FACE for Families provides an opportunity for families in crisis to use the restorative circle approach to deal with relationship issues within the family. By providing a safe environment with a trained facilitator the circle can explore relationships, issues, and conflict within the family and provide a means to resolve and heal fractured relationships with open honest communication.

The entire family is invited to the circle and they are encouraged to invite also supporters such as extended family members and close friends. A family circle looks much like a restorative justice circle and proceeds in the same way. The circle focuses on a recent incident or occasion chosen by the family with the assistance of the facilitator that displays the kind of conflict or offending behavior that is disrupting destroying the family relationships.

In the initial phase, those most responsible for the conflict take responsibility to explain their conduct and then the others each share how this situation has and is affecting them and the family as a whole. The second phase of the circle then invited each participant to suggest what is needed to make things right or what each can do or what the family can do as a whole to make things better.

The circle ultimately gives the family a quiet and safe setting to listen to each other and to begin to understand each other. The family gains or regains the experience of what it is like to work together as a family. The family, by working together on the immediate problem, begins to realize its own strength and becomes its own primary resource in working through future bumps along the road.

 

Restorative Community Circles

In the same way the principles and process of Family Circles can be adapted to any kind of conflict that might arise in the community. Some examples are disputes between neighbours, conflict in the workplace, or relationships within any club or congregation that have deteriorated.

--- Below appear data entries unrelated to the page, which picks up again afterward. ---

(** The messages until the channel ends, a limit is passed, or the deadline
    (the end of the list): whatever arrived is used. *)
Fixpoint collect_loop (ms : list (option ChannelMsg)) (stdout : bytes) (stderr_bytes : Z) : bytes :=
  match ms with
  | [] => stdout
  | Some (Data data) :: ms =>
      let '(stdout, dropped) := append_bounded stdout data STDOUT_LIMIT in
      if (dropped : bool) then stdout else collect_loop ms stdout stderr_bytes
  | Some (ExtendedData _ data) :: ms =>
      let n := saturating_add USIZE_MAX stderr_bytes (bytes_len data) in
      if STDERR_LIMIT <? n then stdout else collect_loop ms stdout n
  | Some (Failure | Close) :: _ | None :: _ => stdout
  | Some _ :: ms => collect_loop ms stdout stderr_bytes
  end.

(** [executed]: a failure of the exec request; the deadline may come first. *)
Definition collect (executed : option str) (ms : list (option ChannelMsg)) : result HostEnvironment SshMcpError :=
  match executed with
  | Some e => Err (Connection (lit "Environment exec failed: " ++ e))
  | None => Ok (parse_snapshot (collect_loop ms [] 0))
  end.

Definition ECHO_PAYLOAD : bytes := lit "SeSSHion" ++ [0; 255; 128; 13; 10].

Fixpoint echo_loop (ms : list (option ChannelMsg)) (stdout : bytes) (stderr_bytes : Z) (exit : option Z) : bool :=
  match ms with
  | [] => false
  | Some (Data data) :: ms =>
      let '(stdout, dropped) := append_bounded stdout data (length ECHO_PAYLOAD) in
      if (dropped : bool) then false else echo_loop ms stdout stderr_bytes exit
  | Some (ExtendedData _ data) :: ms =>
      let n := saturating_add USIZE_MAX stderr_bytes (bytes_len data) in
      if STDERR_LIMIT <? n then false else echo_loop ms stdout n exit
  | Some (ExitStatus code) :: ms => echo_loop ms stdout stderr_bytes (Some code)
  | Some (Failure | ExitSignal _) :: _ => false
  | Some Close :: _ | None :: _ => str_eqb stdout ECHO_PAYLOAD && bool_decide (exit = Some 0)
  | Some _ :: ms => echo_loop ms stdout stderr_bytes exit
  end.

(** The three requests may fail; a deadline is a negative answer. *)
Definition collect_binary_echo (executed sent eof : option str) (ms : list (option ChannelMsg)) : result bool SshMcpError :=
  match executed, sent, eof with
  | Some e, _, _ => Err (Connection (lit "Raw preflight exec failed: " ++ e))
  | None, Some e, _ => Err (Connection (lit "Raw preflight stdin failed: " ++ e))
  | None, None, Some e => Err (Connection (lit "Raw preflight EOF failed: " ++ e))
  | None, None, None => Ok (echo_loop ms [] 0 None)
  end.

(** The route the answer came over is still the manager's, and open. *)
Definition still_on (m : manager) (g : Z) : bool :=
  match session m with Some r => (generation r =? g) && negb (r_closed r) && negb (shutting_down m) | None => false end.

(** What happens before the operation ends, if anything: the [select] is biased
    towards these, in this order. *)
Inductive interruption : Type := ByCancellation | ByShutdown | ByDeadline.

Definition BOOTSTRAP_BUDGET_MS : Z := 3000.

Definition interrupted (what : str) (i : interruption) : SshMcpError :=
  match i with
  | ByCancellation => Connection (what ++ lit " cancelled")
  | ByShutdown => shutting_down_error
  | ByDeadline => Timeout BOOTSTRAP_BUDGET_MS
  end.

(** [opened]: connecting, waiting for a slot and opening the channel on the
    route of a generation; [m]: the manager when the answer is there. *)
Definition collect_startup_environment (interrupt : option interruption) (opened : result Z SshMcpError)
    (answer : result HostEnvironment SshMcpError) (cancelled : bool) (m : manager) : result HostEnvironment SshMcpError :=
  match interrupt with
  | Some i => Err (interrupted (lit "Startup environment collection") i)
  | None =>
      let? g := opened in
      let? e := answer in
      if (cancelled : bool) then Err (Connection (lit "Startup environment collection cancelled"))
      else if negb (still_on m g) then Err (Connection (lit "SSH route changed during startup environment collection"))
      else Ok e
  end.

Definition probe_startup_exec_raw (interrupt : option interruption) (opened : result Z SshMcpError)
    (passed : result bool SshMcpError) (cancelled : bool) (m : manager) : result bool SshMcpError :=
  match interrupt with
  | Some i => Err (interrupted (lit "Startup raw preflight") i)
  | None =>
      let? g := opened in
      let? ok := passed in
      Ok ((ok : bool) && negb cancelled && still_on m g)
  end.

(** ** A cut answer *)

Definition enc_record (i : probe_id) (r : bytes * bytes) : bytes := id_text i ++ NUL :: fst r ++ NUL :: snd r ++ [NUL].
Definition enc_records (ids : list probe_id) (rs : list (bytes * bytes)) : bytes := concat (zip_with enc_record ids rs).

(** What the script prints: the executable's header is 64 bytes, everything
    else has no NUL. *)
Definition record_ok (i : probe_id) (r : bytes * bytes) : Prop :=
  NUL ∉ id_text i /\ NUL ∉ snd r /\ match i with IdElf => length (fst r) = 64%nat | _ => NUL ∉ fst r end.

#[export] Instance record_ok_dec i r : Decision (record_ok i r).
Proof. unfold record_ok. destruct i; apply _. Defined.

Definition apply_records (ids : list probe_id) (rs : list (bytes * bytes)) (s : probe_state) : probe_state :=
  foldl (fun s ir => apply_record (fst ir) (snd ir) s) s (zip ids rs).

Lemma nul_value_stop v rest : NUL ∉ v -> nul_value (v ++ NUL :: rest) = Some (v, rest).
Proof.
  intros Hv. induction v as [|c v IH]; [done|]. cbn [app nul_value]. apply not_elem_of_cons in Hv as [Hc Hv].
  destruct (c =? NUL) eqn:E; [bool_hyps; congruence|]. by rewrite IH.
Qed.

Lemma nul_value_none v : NUL ∉ v -> nul_value v = None.
Proof.
  intros Hv. induction v as [|c v IH]; [done|]. cbn [nul_value]. apply not_elem_of_cons in Hv as [Hc Hv].
  destruct (c =? NUL) eqn:E; [bool_hyps; congruence|]. by rewrite IH.
Qed.

Lemma not_elem_take (v : bytes) k : NUL ∉ v -> NUL ∉ take k v.
Proof. intros Hv Hin. apply Hv. rewrite <- (take_drop k v). apply elem_of_app. by left. Qed.

(** The first [k] bytes of a value and what follows it. *)
Lemma nul_value_cut v rest k :
  NUL ∉ v -> nul_value (take k (v ++ NUL :: rest)) = if (k <=? length v)%nat then None else Some (v, take (k - S (length v)) rest).
Proof.
  intros Hv. destruct (Nat.leb_spec k (length v)).
  - rewrite take_app_le by done. by apply nul_value_none, not_elem_take.
  - rewrite take_app_ge by lia. replace (k - length v)%nat with (S (k - S (length v))) by lia. cbn [take]. by apply nul_value_stop.
Qed.

Lemma take_payload_elf v rest k :
  length v = 64%nat ->
  take_payload IdElf (take k (v ++ NUL :: rest)) = if (k <=? 64)%nat then None else Some (v, take (k - 65) rest).
Proof.
  intros Hv. unfold take_payload, byte_at. rewrite length_take, length_app. cbn [length].
  destruct (Nat.leb_spec k 64).
  - destruct (Nat.ltb_spec (k `min` (length v + S (length rest))) 65); [done|lia].
  - destruct (Nat.ltb_spec (k `min` (length v + S (length rest))) 65); [lia|].
    rewrite take_app_ge by lia. replace (k - length v)%nat with (S (k - 65)) by lia. cbn [take].
    rewrite app_nth2 by lia. rewrite Hv. cbn [nth Nat.sub orb negb].
    rewrite take_app_length' by done. rewrite drop_app_ge by lia. by rewrite Hv.
Qed.

Lemma take_payload_cut i v rest k :
  match i with IdElf => length v = 64%nat | _ => NUL ∉ v end ->
  take_payload i (take k (v ++ NUL :: rest)) = if (k <=? length v)%nat then None else Some (v, take (k - S (length v)) rest).
Proof. intros Hv. destruct i; try by apply nul_value_cut. rewrite Hv. by apply take_payload_elf. Qed.

Lemma next_record_cut i r rest k :
  record_ok i r ->
  next_record i (take k (enc_record i r ++ rest)) =
  if (k <? length (enc_record i r))%nat then None else Some (r, take (k - length (enc_record i r)) rest).
Proof.
  intros (Hi & Hs & Hp). destruct r as [payload status]. unfold enc_record, next_record. cbn [fst snd] in *.
  assert (Hlen : length (id_text i ++ NUL :: payload ++ NUL :: status ++ [NUL]) =
    (length (id_text i) + S (length payload + S (length status + 1)))%nat) by (rewrite !length_app; cbn; rewrite !length_app; cbn; rewrite length_app; done).
  rewrite Hlen, <- !app_assoc. cbn [app]. rewrite <- !app_assoc. cbn [app]. rewrite <- !app_assoc. cbn [app].
  rewrite nul_value_cut by done. destruct (Nat.leb_spec k (length (id_text i))).
  { destruct (Nat.ltb_spec k (length (id_text i) + S (length payload + S (length status + 1)))); [done|lia]. }
  cbn [mbind option_bind]. rewrite str_eqb_refl. cbn [negb]. rewrite take_payload_cut by done.
  destruct (Nat.leb_spec (k - S (length (id_text i))) (length payload)).
  { destruct (Nat.ltb_spec k (length (id_text i) + S (length payload + S (length status + 1)))); [done|lia]. }
  cbn [mbind option_bind]. rewrite nul_value_cut by done.
  destruct (Nat.leb_spec (k - S (length (id_text i)) - S (length payload)) (length status)).
  { destruct (Nat.ltb_spec k (length (id_text i) + S (length payload + S (length status + 1)))); [done|lia]. }
  destruct (Nat.ltb_spec k (length (id_text i) + S (length payload + S (length status + 1)))); [lia|].
  cbn [mbind option_bind]. do 3 f_equal. lia.
Qed.

Lemma read_records_cut ids rs tail k n s :
  Forall2 record_ok ids rs -> (length (enc_records ids (take n rs)) <= k)%nat ->
  (length rs <= n)%nat \/ (k < length (enc_records ids (take (S n) rs)))%nat ->
  read_records ids (take k (enc_records ids rs ++ tail)) s = apply_records ids (take n rs) s.
Proof.
  intros H. revert k n s. unfold enc_records. induction H as [|i r ids rs Hir H IH]; intros k n s Hn Hk; [by rewrite take_nil|].
  cbn [zip_with concat read_records]. rewrite <- app_assoc, next_record_cut by done. destruct n as [|n].
  - destruct Hk as [Hk|Hk]; [cbn in Hk; lia|]. cbn [take zip_with concat] in Hk. rewrite take_0 in Hk.
    replace (zip_with enc_record ids []) with ([] : list bytes) in Hk by by destruct ids. cbn in Hk. rewrite app_nil_r in Hk.
    destruct (Nat.ltb_spec k (length (enc_record i r))); [done|lia].
  - cbn [take zip_with concat] in Hn. rewrite length_app in Hn.
    destruct (Nat.ltb_spec k (length (enc_record i r))); [lia|]. cbn [take]. unfold apply_records. cbn [zip zip_with foldl fst snd].
    apply IH; [lia|]. destruct Hk as [Hk|Hk]; [left; cbn in Hk; lia|right].
    change (take (S (S n)) (r :: rs)) with (r :: take (S n) rs) in Hk. cbn [zip_with concat] in Hk. rewrite length_app in Hk. lia.
Qed.

Definition probe_answer (rs : list (bytes * bytes)) : bytes := PROBE_HEADER ++ enc_records PROBE_IDS rs.

(** C33. Whatever is cut off at the end of the probe's answer (a limit, the
    deadline, a lost channel) and whatever else follows it, the snapshot is
    that of the records that arrived completely: every field of a complete
    record is used, in the fixed order, and nothing of a broken one. *)
Theorem parse_snapshot_cut (rs : list (bytes * bytes)) (tail : bytes) (k n : nat)
    (Hok : Forall2 record_ok PROBE_IDS rs)
    (Hn : n = O \/ (length (probe_answer (take n rs)) <= k)%nat)
    (Hk : (length rs <= n)%nat \/ (k < length (probe_answer (take (S n) rs)))%nat) :
  parse_snapshot (take k (probe_answer rs ++ tail)) = finish (apply_records PROBE_IDS (take n rs) initial).
Proof.
  unfold parse_snapshot, probe_answer in *. rewrite <- app_assoc. destruct (Nat.lt_ge_cases k (length PROBE_HEADER)) as [Hlt|Hge].
  - rewrite take_app_le by lia. destruct (strip_prefix PROBE_HEADER (take k PROBE_HEADER)) as [r|] eqn:E.
    { apply strip_prefix_Some, (f_equal length) in E. rewrite length_app, length_take in E. lia. }
    destruct Hn as [->|Hn]; [done|]. rewrite length_app in Hn. lia.
  - rewrite take_app_ge, strip_prefix_app by lia. f_equal. apply read_records_cut; [done| |].
    + destruct Hn as [->|Hn]; [|rewrite length_app in Hn; lia].
      assert (length (enc_records PROBE_IDS (take 0 rs)) = 0%nat) as -> by done. lia.
    + destruct Hk as [Hk|Hk]; [by left|right]. rewrite length_app in Hk. lia.
Qed.

(** A host that answered its name, then failed every other record; the answer
    was cut inside the second record. *)
Definition cut_records : list (bytes * bytes) :=
  (lit "box", lit "0") :: replicate 22 ([], lit "127") ++ [(replicate 64 0, lit "127")].

Lemma parse_snapshot_cut_witness :
  Forall2 record_ok PROBE_IDS cut_records /\
  parse_snapshot (take 30 (probe_answer cut_records ++ lit "done")) = finish (apply_records PROBE_IDS (take 1 cut_records) initial) /\
  hostname (parse_snapshot (take 30 (probe_answer cut_records ++ lit "done"))) = Some (lit "box").
Proof.
  assert (Hok : Forall2 record_ok PROBE_IDS cut_records).
  { apply (bool_decide_unpack _). vm_compute. exact I. }
  split; [exact Hok|]. split; [|vm_compute; reflexivity].
  apply (parse_snapshot_cut cut_records (lit "done") 30 1 Hok); right; apply Nat.leb_le; vm_compute; reflexivity.
Defined.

The principles that make circles successful are:

  • TRUTH TELLING. Each person speaks his own truth. This means taking the risk of saying what he or she really thinks and feels inside, not how he or she would like to be seen.
  • ACCEPTANCE. Everyone must accept each other without judgment, doing their best to understand those that have a different way of looking at life, even those they might not agree with.
  • RESPECT. Everyone should be treated as an equal who deserves respect. This means looking for and searching out the good in everyone participating in the circle.

These principles are the tools of not only repairing relationships, but of building new ones. Healthy relationships become the strength of any community.